About this task — Starting with the line containing "exists t, st'. split; [exact Hrun|]." and going on through the line containing "rewrite (addresses_cons rssApiUrl", return the lines of the data below exactly, and only those.

━━ Input data

(** X2: whatever a run does (it returns, it is rejected, a feed or the
    reload fails, requests are rejected), the collection after it is the
    collection before it with documents added at its end: no document is
    removed, changed or moved.  Every added document is the one
    [processArticle] builds, with the trimmed title, for an item that has a
    title and stands in the feed of one of the sources; the same holds of
    [syncSource] for its source, and [processArticle] adds at most one
    document. *)
Theorem X2_a_run_only_appends_feed_documents fetch loadNews st :
  (exists docs,
     news (snd (syncAll fetch loadNews st)) = news st ++ docs /\
     Forall (fromFeed fetch (sources st)) docs) /\
  (forall source,
     exists docs,
       news (snd (syncSource fetch source st)) = news st ++ docs /\
       Forall (fromFeed fetch [source]) docs) /\
  (forall source article,
     exists docs,
       news (snd (processArticle article source st)) = news st ++ docs /\
       Forall (fromItem source article) docs /\ length docs <= 1).
Proof.
  split; [|split].
  - destruct (syncAll_appended fetch loadNews st) as (docs & H & HP & _).
    exists docs. auto.
  - intro source.
    destruct (syncSource_appended fetch source st) as (docs & H & HP & _).
    exists docs. auto.
  - intros source article.
    destruct (processArticle_appended article source st)
      as (docs & H & HP & HN & HF).
    exists docs. split; [exact H|]. split; [exact HP|].
    destruct docs as [|d [|d' docs]]; cbn; try lia.
    exfalso. inversion HN as [|? ? Hx _]; subst. apply Hx.
    inversion HP as [|? ? (t & Ht & ->) HP']; subst.
    inversion HP' as [|? ? (t' & Ht' & ->) _]; subst.
    rewrite !buildNewsData_url. left. reflexivity.
Qed.




(** ** A run whose feeds all answer *)

Lemma isItemError_success msg : isItemError (consoleLine msg success) = false.
Proof. reflexivity. Qed.

Lemma feedSize_cons_ok fetch source more items :
  feedItems fetch source = Return items ->
  feedSize fetch (source :: more) = length items + feedSize fetch more.
Proof.
  intro H. unfold feedSize. cbn [map list_sum]. rewrite H. reflexivity.
Qed.

Lemma forSources_counts fetch l : forall a p st,
  (forall s, In s l -> exists items, feedItems fetch s = Return items) ->
  exists t st',
    forSources fetch l a p st = (Return t, st') /\
    fetched (calls st') = fetched (calls st) ++ addresses rssApiUrl l /\
    lookedUp (calls st') = lookedUp (calls st) ++ feedLinks fetch l /\
    totalProcessed t + itemErrors (calls st')
    = p + feedSize fetch l + itemErrors (calls st) /\
    length (news st') + a = length (news st) + totalAdded t /\
    totalAdded t + p <= a + totalProcessed t.
Proof.
  induction l as [|source more IH]; intros a p st Hok.
  - exists {| totalAdded := a; totalProcessed := p |}, st.
    cbn. rewrite !app_nil_r. repeat split; lia.
  - rewrite forSources_cons.
    destruct (Hok source (or_introl eq_refl)) as (items & Hfeed).
    destruct (syncSource_counts fetch source items
                (log (msgTraitement source) info st) Hfeed)
      as (c & st1 & Hs & Hl1 & Hp1 & Hn1 & Ha1).
    destruct (syncSource_ok_fetched fetch source items
                (log (msgTraitement source) info st) Hfeed)
      as (c' & st1' & Hs' & Hf1).
    rewrite Hs in Hs'. injection Hs' as <- <-. rewrite Hs.
    destruct (IH (a + added c) (p + processed c) st1
                 (fun s Hin => Hok s (or_intror Hin)))
      as (t & st' & Hrun & Hf & Hl & Hp & Hn & Ha).
    exists t, st'. split; [exact Hrun|].
    rewrite log_calls in Hf1, Hl1, Hp1. rewrite log_news in Hn1.
    rewrite fetched_app in Hf1. rewrite lookedUp_app in Hl1.
    rewrite itemErrors_log, isItemError_info in Hp1.
    cbn [fetched lookedUp flat_map app] in Hf1, Hl1.
    rewrite app_nil_r in Hf1, Hl1.
    rewrite (feedSize_cons_ok _ _ _ _ Hfeed).
    unfold feedLinks in *. cbn [flat_map map]. rewrite Hfeed.
    rewrite (addresses_cons rssApiUrl source more).
    rewrite Hf, Hf1, Hl, Hl1, <- !app_assoc.
    repeat split; lia.
Qed.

━━━━

Response —
    exists t, st'. split; [exact Hrun|].
    rewrite log_calls in Hf1, Hl1, Hp1. rewrite log_news in Hn1.
    rewrite fetched_app in Hf1. rewrite lookedUp_app in Hl1.
    rewrite itemErrors_log, isItemError_info in Hp1.
    cbn [fetched lookedUp flat_map app] in Hf1, Hl1.
    rewrite app_nil_r in Hf1, Hl1.
    rewrite (feedSize_cons_ok _ _ _ _ Hfeed).
    unfold feedLinks in *. cbn [flat_map map]. rewrite Hfeed.
    rewrite (addresses_cons rssApiUrl source more).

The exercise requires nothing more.